Welond Porter and JuliaAurelius simultaneously but independently wrote a hack for this code, allowing them to use the teleportation feature. Welond has brought it to Captain Tharsson, while JuliaAurelius uses it to perform more arrests–she is currently targeting the sexual deviants, which is making it difficult for law enforcement to trace the drug back to its source.
Captain Tharsson is encouraging Special Investigations to make use of Porter’s code. Lt. Ellison adamantly rejects Tharsson’s suggestions however–pointing out that they are not only illegal, but unethical. President Aristus is showing special interest in this case, even to the point of visiting Special Investigations to impress the importance of stopping this illegal teleporting by whatever means necessary. Meanwhile, his alter-ego AtavusRig is using the teleportation to assist Infinite Borders in their attacks. The police department itself is his next target.

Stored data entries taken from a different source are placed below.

(* ===== verification/Session.v ===== *)
(** * The session a sync step runs in
    (the context objects of [manifest.ts], [pull.ts], [compaction.ts], and
     [poisonRemote], [ensureRowsCached] of [sync-engine.ts])

    The engine passes its parts to the protocol functions as context objects;
    here they are one state: the remote adapter, the local store, the merge cache,
    the clock, the manifest, and the events emitted so far. *)

From S2P Require Import Prelude JsString Hlc Values JsMap LocalStore Wire Crdt.
From S2P Require Import Observation Adapter Codec.
From Stdlib Require String.

Open Scope stdpp_scope.

Inductive ConnectionStatus := Offline | Connecting | Syncing | Idle.
#[global] Instance ConnectionStatus_eq_dec : EqDecision ConnectionStatus.
Proof. solve_decision. Defined.

Inductive SyncEvent :=
  | SyncStart
  | SyncComplete (entriesMerged : nat)
  | SyncError (e : error)
  | SyncLateChange (late : LateChangeObservation)
  | RowChange (table rowId : string) (row : Row)
  | RowDelete (table rowId : string)
  | DecodeError (e : error) (path stage : string)
  | RemotePoisoned (e : error) (path : option string)
  | SchemaMismatch (loc remote : Z)
  | TraceManifest (op reason path : string) (generation : option Z)
  | TraceHead (op reason path : string) (priorHlc nextHlc : option string) (regressed : bool)
  | SnapshotCleanup (activeSnapshotPath : string) (attempted deleted : nat)
      (failedPaths : list string) (e : option error)
  | ConnectionStatusEvent (status : ConnectionStatus)
  | RemoteAccess (e : error) (stage : string) (paused : bool)
  | FlushStart (entryCount : nat)
  | FlushComplete
  | FlushError (e : error)
  | CompactWarning (queuedChangeCount threshold : nat)
  | ReplicaError (adapterIndex : nat) (e : error)
  | CompactAutoSkip (queuedChangeCount : nat) (trigger reason : string)
  | CompactAutoStart (queuedChangeCount : nat) (trigger : string)
  | CompactAutoComplete (queuedChangeCount : nat) (trigger : string)
  | CompactAutoError (queuedChangeCount : nat) (trigger : string) (e : error)
  | CompactDelayedScheduled (queuedChangeCount : nat) (delayMs : Z) (phase : string)
  | CompactDelayedCheck (queuedChangeCount remoteChangeFileCount : nat)
  | CompactRetentionScheduled (dueAt : Z)
  | CompactRetentionStart (oldestChangeAt ageMs : Z)
  | CompactRetentionComplete (oldestChangeAt ageMs : Z)
  | CompactRetentionError (oldestChangeAt : option Z) (e : error)
  | OfflineRetentionExpired (expiredAt lastSuccessfulSyncAt : string)
      (maxOfflineDurationMs : jsnum) (quarantinedChangeCount : nat)
  | AuthRequired
  | AuthComplete
  | CredentialsMeshMismatch (storedMeshId activeMeshId : string)
  | CredentialsPersisted (deviceId : string) (encrypted : bool)
  | CredentialsConflict (storedDeviceId activeDeviceId : string)
  | CredentialsRestored (deviceIdChanged hadPassphrase : bool)
  | MeshConfigured (remotePath deviceId : string) (encrypted hadPassphrase : bool)
  | EncryptionResolved (encrypted : bool)
  | JoinExistingMesh (previousMeshId : option string) (nextMeshId : string) (merge : bool)
      (localRowCount queuedChangeCount : nat)
  | MeshEvicted (meshId detectedBy : string) (attested : bool) (previousLineage lineage : Z)
      (localRowCount queuedChangeCount : nat) (manual : bool)
  | ConnectNoop
  | ConnectState (meshId : option string) (localEpoch remoteEpoch : option jsnum)
  | ConnectError (stage : string) (e : error)
  | RelayUnavailable
  | RelaySubscribe
  | RemoteAccessRestored (previous : error)
  | TransportTeardown (reason : string)
  | RehydrateStart
  | RehydrateComplete (rowCount : nat).

(** What the environment supplies to one step: the wall clock in milliseconds
    and as ISO text, and fresh identifiers by prefix. *)
Record Env := mkEnv { env_wall : Z; env_now : string; env_newId : string → string }.

Section session.
Context `{Platform} {A : Type} `{!StorageOps A}.

Record Config := mkConfig {
  cf_remotePath : string; cf_serverId : string; cf_serverManaged : bool; cf_deviceId : string;
  cf_encrypted : bool; cf_key : option CryptoKey; cf_schema : option DatabaseSchemaDefinition;
  cf_retention : RetentionPolicy;
  (** The engine was opened as a reader: it never creates remote state. *)
  cf_reader : bool }.

Record Session := mkSession {
  ss_adapter : A; ss_local : MemoryLocalStore; ss_tables : Tables;
  ss_knownTables : gset string; ss_hlc : HLC; ss_manifest : option Manifest;
  ss_encrypted : bool; ss_poison : option error; ss_connected : bool;
  ss_events : list SyncEvent }.

Definition set_adapter a (s : Session) : Session :=
  mkSession a (ss_local s) (ss_tables s) (ss_knownTables s) (ss_hlc s) (ss_manifest s)
    (ss_encrypted s) (ss_poison s) (ss_connected s) (ss_events s).
Definition set_local l (s : Session) : Session :=
  mkSession (ss_adapter s) l (ss_tables s) (ss_knownTables s) (ss_hlc s) (ss_manifest s)
    (ss_encrypted s) (ss_poison s) (ss_connected s) (ss_events s).
Definition set_tables t (s : Session) : Session :=
  mkSession (ss_adapter s) (ss_local s) t (ss_knownTables s) (ss_hlc s) (ss_manifest s)
    (ss_encrypted s) (ss_poison s) (ss_connected s) (ss_events s).
Definition set_knownTables k (s : Session) : Session :=
  mkSession (ss_adapter s) (ss_local s) (ss_tables s) k (ss_hlc s) (ss_manifest s)
    (ss_encrypted s) (ss_poison s) (ss_connected s) (ss_events s).
Definition set_clock h (s : Session) : Session :=
  mkSession (ss_adapter s) (ss_local s) (ss_tables s) (ss_knownTables s) h (ss_manifest s)
    (ss_encrypted s) (ss_poison s) (ss_connected s) (ss_events s).
Definition set_manifest m enc (s : Session) : Session :=
  mkSession (ss_adapter s) (ss_local s) (ss_tables s) (ss_knownTables s) (ss_hlc s) m
    enc (ss_poison s) (ss_connected s) (ss_events s).
(** Recording the poison also disconnects and drops the adapter's folder cache. *)
Definition set_poison p (s : Session) : Session :=
  mkSession (resetFolderCache (ss_adapter s)) (ss_local s) (ss_tables s) (ss_knownTables s) (ss_hlc s)
    (ss_manifest s) (ss_encrypted s) p false (ss_events s).
Definition add_event e (s : Session) : Session :=
  mkSession (ss_adapter s) (ss_local s) (ss_tables s) (ss_knownTables s) (ss_hlc s)
    (ss_manifest s) (ss_encrypted s) (ss_poison s) (ss_connected s) (ss_events s ++ [e]).

Definition emit (e : SyncEvent) : M Session () := modify (add_event e).
(** A call on the adapter, and on the local store. *)
Definition remote {B} (m : M A B) : M Session B := λ s,
  let '(r, a) := m (ss_adapter s) in (r, set_adapter a s).
Definition loc {B} (m : M MemoryLocalStore B) : M Session B := λ s,
  let '(r, l) := m (ss_local s) in (r, set_local l s).

Definition codecState (cfg : Config) (s : Session) : CodecState :=
  mkCodec (cf_key cfg) (ss_encrypted s) (ss_manifest s).

(** [poisonRemote]: the first error halts the session, every call is
    announced, and the error comes back for the caller to throw.  The timers
    it cancels are not part of the session. *)
Definition poisonRemote (e : error) (path : option string) : M Session error :=
  s ← gets id;
  match ss_poison s with
  | None => modify (set_poison (Some e))
  | Some _ => mret ()
  end;;
  emit (RemotePoisoned e path);;
  mret e.

(** [ensureRowsCached]: refresh the merge cache from the local store for the
    rows the operations touch.  The [Map] of references is keyed by the same
    combined key as the store.  The objects put in the tables are the store's own: see [write_through]. *)
Definition row_refs (ops : list Op) : list (string * string) :=
  (foldl (λ refs op, map_set (op_table op +:+ "/" +:+ op_rowId op)
                       (op_table op, op_rowId op) refs) [] ops).*2.
Definition cache_row (local : MemoryLocalStore) (tables : Tables) (ref : string * string)
    : Tables :=
  match store_getRow local ref.1 ref.2 with
  | Some row => setRow tables ref.1 ref.2 row
  | None =>
      match tables !! ref.1 with
      | Some tbl => <[ref.1 := delete ref.2 tbl]> tables
      | None => tables
      end
  end.
Definition ensureRowsCached (ops : list Op) : M Session () := modify (λ s,
  set_tables (foldl (cache_row (ss_local s)) (ss_tables s) (row_refs ops)) s).
(** The store hands out its own row objects, so a row it had is one object in the store and in the refreshed tables:
    what has been done to the one is done to the other. *)
Definition write_through (tables : Tables) (local : MemoryLocalStore) (ref : string * string) : MemoryLocalStore :=
  match store_getRow local ref.1 ref.2, getRow tables ref.1 ref.2 with
  | Some _, Some row => with_rows (map_set (rowKey ref.1 ref.2) row (ls_rows local)) local
  | _, _ => local
  end.
End session.

Arguments Session : clear implicits.

Lemma emit_bind {A B} e (f : () → M (Session A) B) (s : Session A) :
  (emit e ≫= f) s = f () (add_event e s).
Proof. done. Qed.
Lemma remote_bind {A B C} (m : M A B) (f : B → M (Session A) C) (s : Session A) :
  (remote m ≫= f) s =
    match m (ss_adapter s) with
    | (Ok b, a) => f b (set_adapter a s)
    | (Throw e, a) => (Throw e, set_adapter a s)
    end.
Proof. unfold mbind, M_bind, remote. by destruct (m (ss_adapter s)) as [[] ?]. Qed.
Lemma loc_bind {A B C} (m : M MemoryLocalStore B) (f : B → M (Session A) C) (s : Session A) :
  (loc m ≫= f) s =
    match m (ss_local s) with
    | (Ok b, l) => f b (set_local l s)
    | (Throw e, l) => (Throw e, set_local l s)
    end.
Proof. unfold mbind, M_bind, loc. by destruct (m (ss_local s)) as [[] ?]. Qed.
Lemma lift_bind {S B C} (r : result B) (f : B → M S C) (s : S) :
  (lift r ≫= f) s = match r with Ok b => f b s | Throw e => (Throw e, s) end.
Proof. by destruct r. Qed.
Lemma gets_bind {S B C} (g : S → B) (f : B → M S C) (s : S) : (gets g ≫= f) s = f (g s) s.
Proof. done. Qed.
Lemma loc_gets_bind {A B C} (g : MemoryLocalStore → B) (f : B → M (Session A) C) (s : Session A) :
  (loc (gets g) ≫= f) s = f (g (ss_local s)) s.
Proof. by destruct s. Qed.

If AtavusRig and Infinite Borders succeed, the Neoverse will become a place of a sort of intellectual natural selection: the best programmers building the best world. So much of the world economy relies on the Neoverse that, if such a feat succeeds, those who rule the Neoverse will financially rule the world. AtavusRig intends to become that ruler, just as his meatspace counterpart Aristus became president.